During mechanical alloying of atomized copper particles, copper-alumina composites are built into its surface. Along with the process of sintering occurs the formation of the compact structure and formation of the third phase on the grain boundary, which causes strengthening on the grain boundaries. Due to the plastic deformation, the deformation strengthening occurs, and after heat treatment, the strengthening by annealing occurs. The annealing treatment increases the system’s strength by reducing dislocation emission sources and improves material ductility through strengthening grain boundaries’ resistance to intergranular cracks.

4. Conclusions

Characterization of produced nanostructured composites in system Cu-Al₂O₃ showed the possibility of their synthesis via a thermochemical route. The mechanism of formation of copper-alumina nanocomposite was studied using thermodynamic analysis of drying, thermal decomposition, reduction step and homogenization. The reduction of thermally treated powders was performed in hydrogen with flow rate 20 L/h at 350 °C for one hour, where copper oxide was transformed into elementary copper, while Al₂O₃ remained unchanged.

By AEM analysis it was confirmed that homogenous distribution of Al₂O₃ particles was achieved by the thermochemical route followed by cold pressing and sintering, a necessary requirement for retaining electrical conductivity of the base metal.
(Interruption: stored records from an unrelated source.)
(* ===== verification/Doubles.v ===== *)
(** * Doubles

    A C [double] is a binary64 value of the Standard Library's specification of
    IEEE 754, with rounding to nearest even.  The file holds the operations the
    components use, and that integers below [2^53] are represented exactly. *)

From S2P Require Import Prelude.
From Stdlib Require Import ZArith Lia SpecFloat.
From stdpp Require Import base numbers option.
Open Scope Z_scope.

Module Double.

Definition mul : spec_float → spec_float → spec_float := SFmul 53 1024.
Definition div : spec_float → spec_float → spec_float := SFdiv 53 1024.

(** The conversion of an integer. *)
Definition of_Z (z : Z) : spec_float := binary_normalize 53 1024 z 0 false.

(** The value without its fraction. *)
Definition trunc (x : spec_float) : option Z :=
  match x with
  | S754_zero _ => Some 0
  | S754_finite s m e => let v := Z.shiftl (Zpos m) e in Some (if s then - v else v)
  | _ => None
  end.

(** The conversion to the unsigned type of width [w]. *)
Definition to_uint (w : Z) (x : spec_float) : option Z :=
  v ← trunc x; if decide (in_u w v) then Some v else None.

Definition add_d : spec_float → spec_float → spec_float := SFadd 53 1024.
Definition sub_d : spec_float → spec_float → spec_float := SFsub 53 1024.
Definition ltb_d : spec_float → spec_float → bool := SFltb.
Definition leb_d : spec_float → spec_float → bool := SFleb.
Definition eqb_d : spec_float → spec_float → bool := SFeqb.

(** The greatest integer not above, and the least not below, a finite value. *)
Definition floor_Z (x : spec_float) : option Z :=
  match x with
  | S754_zero _ => Some 0
  | S754_finite s m e => Some (Z.shiftl (if s then Zneg m else Zpos m) e)
  | _ => None
  end.
Definition ceil_Z (x : spec_float) : option Z := Z.opp <$> floor_Z (SFopp x).

(** [floor] and [ceil]; infinities and NaN are returned as they are. *)
Definition floor_d (x : spec_float) : spec_float := match floor_Z x with Some z => of_Z z | None => x end.
Definition ceil_d (x : spec_float) : spec_float := match ceil_Z x with Some z => of_Z z | None => x end.

End Double.

(** ** Integers as doubles *)

Section integers.
Import Double.

Lemma digits2_size p : digits2_pos p = Pos.size p.
Proof. induction p as [p IH|p IH|]; cbn; congruence. Qed.

(** A canonical value is its own rounding. *)
Lemma round_canonical sx m e :
  fexp 53 1024 (Zpos (digits2_pos m) + e) = e → e ≤ 1024 - 53 →
  binary_round_aux 53 1024 sx (Zpos m) e loc_Exact = S754_finite sx m e.
Proof.
  intros Hf He. unfold binary_round_aux, shr_fexp. cbn [Zdigits2 shr_record_of_loc].
  rewrite Hf, Z.sub_diag. cbn [shr shr_m loc_of_shr_record round_nearest_even Zdigits2 shr_record_of_loc].
  rewrite Hf, Z.sub_diag. cbn [shr shr_m]. by rewrite (proj2 (Z.leb_le _ _) He).
Qed.

Lemma iter_xO p d : Pos.iter xO p d = (p * 2 ^ d)%positive.
Proof.
  rewrite Pos.mul_comm. revert p. induction d as [|d IH] using Pos.peano_ind; intros p; [done|].
  rewrite Pos.iter_succ, IH, Pos.pow_succ_r. lia.
Qed.

Lemma size_shift p d : Zpos (Pos.size (Pos.iter xO p d)) = Zpos (Pos.size p) + Zpos d.
Proof.
  induction d as [|d IH] using Pos.peano_ind; [cbn; lia|]. rewrite Pos.iter_succ. cbn [Pos.size]. lia.
Qed.

(** A positive integer below [2^53] is represented exactly, its mantissa
    shifted to 53 bits. *)
Lemma of_Z_exact p : (p < 2 ^ 53)%positive →
  ∃ m, of_Z (Zpos p) = S754_finite false m (Zpos (Pos.size p) - 53) ∧
    Zpos m = Zpos p * 2 ^ (53 - Zpos (Pos.size p)).
Proof.
  intros Hp. pose proof (Pos.size_le p) as Hs.
  assert ((Pos.size p ≤ 53)%positive) as Hd.
  { destruct (decide (Pos.size p ≤ 53)%positive) as [|Hgt]; [done|].
    pose proof (Z.pow_le_mono_r 2 54 (Zpos (Pos.size p)) ltac:(lia) ltac:(lia)). lia. }
  unfold of_Z, binary_normalize, binary_round. rewrite digits2_size, Z.add_0_r.
  assert (fexp 53 1024 (Zpos (Pos.size p)) = Zpos (Pos.size p) - 53) as -> by (unfold fexp, emin; lia).
  unfold shl_align. rewrite Z.sub_0_r. destruct (Zpos (Pos.size p) - 53) as [|q|q] eqn:E; [|lia|].
  - rewrite round_canonical; [|rewrite digits2_size; unfold fexp, emin; lia|lia].
    exists p. split; [done|]. replace (53 - _) with 0 by lia. lia.
  - rewrite round_canonical; [|rewrite digits2_size, size_shift; unfold fexp, emin; lia|lia].
    eexists. split; [done|]. replace (53 - _) with (Zpos q) by lia. rewrite iter_xO. lia.
Qed.

(** On these integers the comparison of doubles is that of the integers. *)
Lemma eqb_of_Z a b : 0 < a < 2 ^ 53 → 0 < b < 2 ^ 53 → eqb_d (of_Z a) (of_Z b) = bool_decide (a = b).
Proof.
  intros Ha Hb. destruct a as [|a|a], b as [|b|b]; try lia.
  destruct (of_Z_exact a ltac:(lia)) as (ma & -> & Ema), (of_Z_exact b ltac:(lia)) as (mb & -> & Emb).
  unfold eqb_d, SFeqb, SFcompare. destruct (Z.compare_spec (Zpos (Pos.size a) - 53) (Zpos (Pos.size b) - 53)) as [E|E|E].
  - assert (Pos.size a = Pos.size b) as Es by lia. change (Pos.compare_cont Eq ma mb) with (Pos.compare ma mb).
    destruct (Pos.compare_spec ma mb) as [Em|Em|Em].
    + rewrite bool_decide_true; [done|]. rewrite Es in Ema. pose proof (Z.pow_pos_nonneg 2 (53 - Zpos (Pos.size b))). nia.
    + rewrite bool_decide_false; [done|]. intros [= ->]. lia.
    + rewrite bool_decide_false; [done|]. intros [= ->]. lia.
  - rewrite bool_decide_false; [done|]. intros [= ->]. lia.
  - rewrite bool_decide_false; [done|]. intros [= ->]. lia.
Qed.

End integers.

(** There is at most one integer strictly between a value's floor and ceiling. *)
Lemma floor_ceil (x : spec_float) F C :
  Double.floor_Z x = Some F → Double.ceil_Z x = Some C → F ≤ C ≤ F + 1.
Proof.
  unfold Double.ceil_Z. destruct x as [s|s| |s m e]; cbn; intros [= <-] [= <-]; [lia|].
  assert (∀ a b, a + b = 0 → Z.shiftl a e ≤ - Z.shiftl b e ≤ Z.shiftl a e + 1) as H.
  { intros a b Hab. replace b with (- a) by lia. destruct (Z_le_gt_dec 0 e) as [He|He].
    - rewrite !Z.shiftl_mul_pow2 by lia. lia.
    - rewrite !Z.shiftl_div_pow2 by lia. pose proof (Z.pow_pos_nonneg 2 (- e)).
      Z.to_euclidean_division_equations. nia. }
  apply H. destruct s; cbn; lia.
Qed.

(** ** The order of the doubles

    A double other than NaN is mapped to an integer such that the comparisons are
    those of the integers, so that [lia] decides them. *)

Section order.
Import Double.

(** The values binary64 has, NaN excepted. *)
Definition is_num (x : spec_float) : bool :=
  match x with
  | S754_nan => false
  | S754_finite _ m e => bool_decide (Zpos m < 2 ^ 53 ∧ -1074 ≤ e ≤ 971)
  | _ => true
  end.

Definition code (x : spec_float) : Z :=
  match x with
  | S754_nan | S754_zero _ => 0
  | S754_finite s m e => let v := (e + 1075) * 2 ^ 53 + Zpos m in if s then - v else v
  | S754_infinity s => if s then - 2 ^ 64 else 2 ^ 64
  end.

Lemma compare_code x y : is_num x = true → is_num y = true → SFcompare x y = Some (code x ?= code y).
Proof.
  destruct x as [sx|sx| |sx mx ex], y as [sy|sy| |sy my ey]; cbn [is_num]; try done;
    intros Hx Hy; rewrite ?bool_decide_eq_true in *; destruct sx, sy; cbn [SFcompare code]; f_equal;
    try (symmetry; apply Z.compare_lt_iff; lia); try (symmetry; apply Z.compare_gt_iff; lia); try done;
    change (Pos.compare_cont Eq mx my) with (Pos.compare mx my);
    destruct (Z.compare_spec ex ey) as [->|He|He];
    try (destruct (Pos.compare_spec mx my) as [->|Hm|Hm]; cbn [CompOpp]);
    symmetry; first [apply Z.compare_eq_iff; lia|apply Z.compare_lt_iff; lia|apply Z.compare_gt_iff; lia].
Qed.

Lemma ltb_code x y : is_num x = true → is_num y = true → ltb_d x y = bool_decide (code x < code y).
Proof.
  intros Hx Hy. unfold ltb_d, SFltb. rewrite compare_code by done.
  destruct (Z.compare_spec (code x) (code y)); symmetry; by (apply bool_decide_true; lia) || (apply bool_decide_false; lia).
Qed.

Lemma leb_code x y : is_num x = true → is_num y = true → leb_d x y = bool_decide (code x ≤ code y).
Proof.
  intros Hx Hy. unfold leb_d, SFleb. rewrite compare_code by done.
  destruct (Z.compare_spec (code x) (code y)); symmetry; by (apply bool_decide_true; lia) || (apply bool_decide_false; lia).
Qed.

Lemma eqb_code x y : is_num x = true → is_num y = true → eqb_d x y = bool_decide (code x = code y).
Proof.
  intros Hx Hy. unfold eqb_d, SFeqb. rewrite compare_code by done.
  destruct (Z.compare_spec (code x) (code y)); symmetry; by (apply bool_decide_true; lia) || (apply bool_decide_false; lia).
Qed.

End order.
Increasing of the strength of the material was achieved by presence of dislocation density in a copper matrix surrounding the alumina particles, confirmed by TEM analysis.

Additionally, the selected area diffraction pattern showed the possible presence of a third phase formed during the sintering stage at interphase containing all three elements in a very narrow region, which additionally reinforces the copper matrix by blocking the grain and sub-grain boundaries. The existence of the third phase in the structure remains to be proven by further indexing and calculations. The proposed strengthening mechanism combines the strengthening in thermo-chemically synthesized composites and strengthening during mechanical alloying. The maximal values of electrical conductivity and hardness were obtained for the sample based on 1.0 wt.% percent of Al₂O₃ in structure. Regarding the same chemical composition of copper/alumina nanocomposite in comparison to literature values by Amirjan [24], the values of electrical conductivity and hardness are higher in all cases, which confirms an advantage for our studied combined strategy.

The future study can be focused on the kinetics of the thermochemical synthesis of the studied nanocomposites. The economic size (cost effect) of this method shall be calculated via partial operations. This is a practical way for manufacturing these composites for powder metallurgy based on different applications.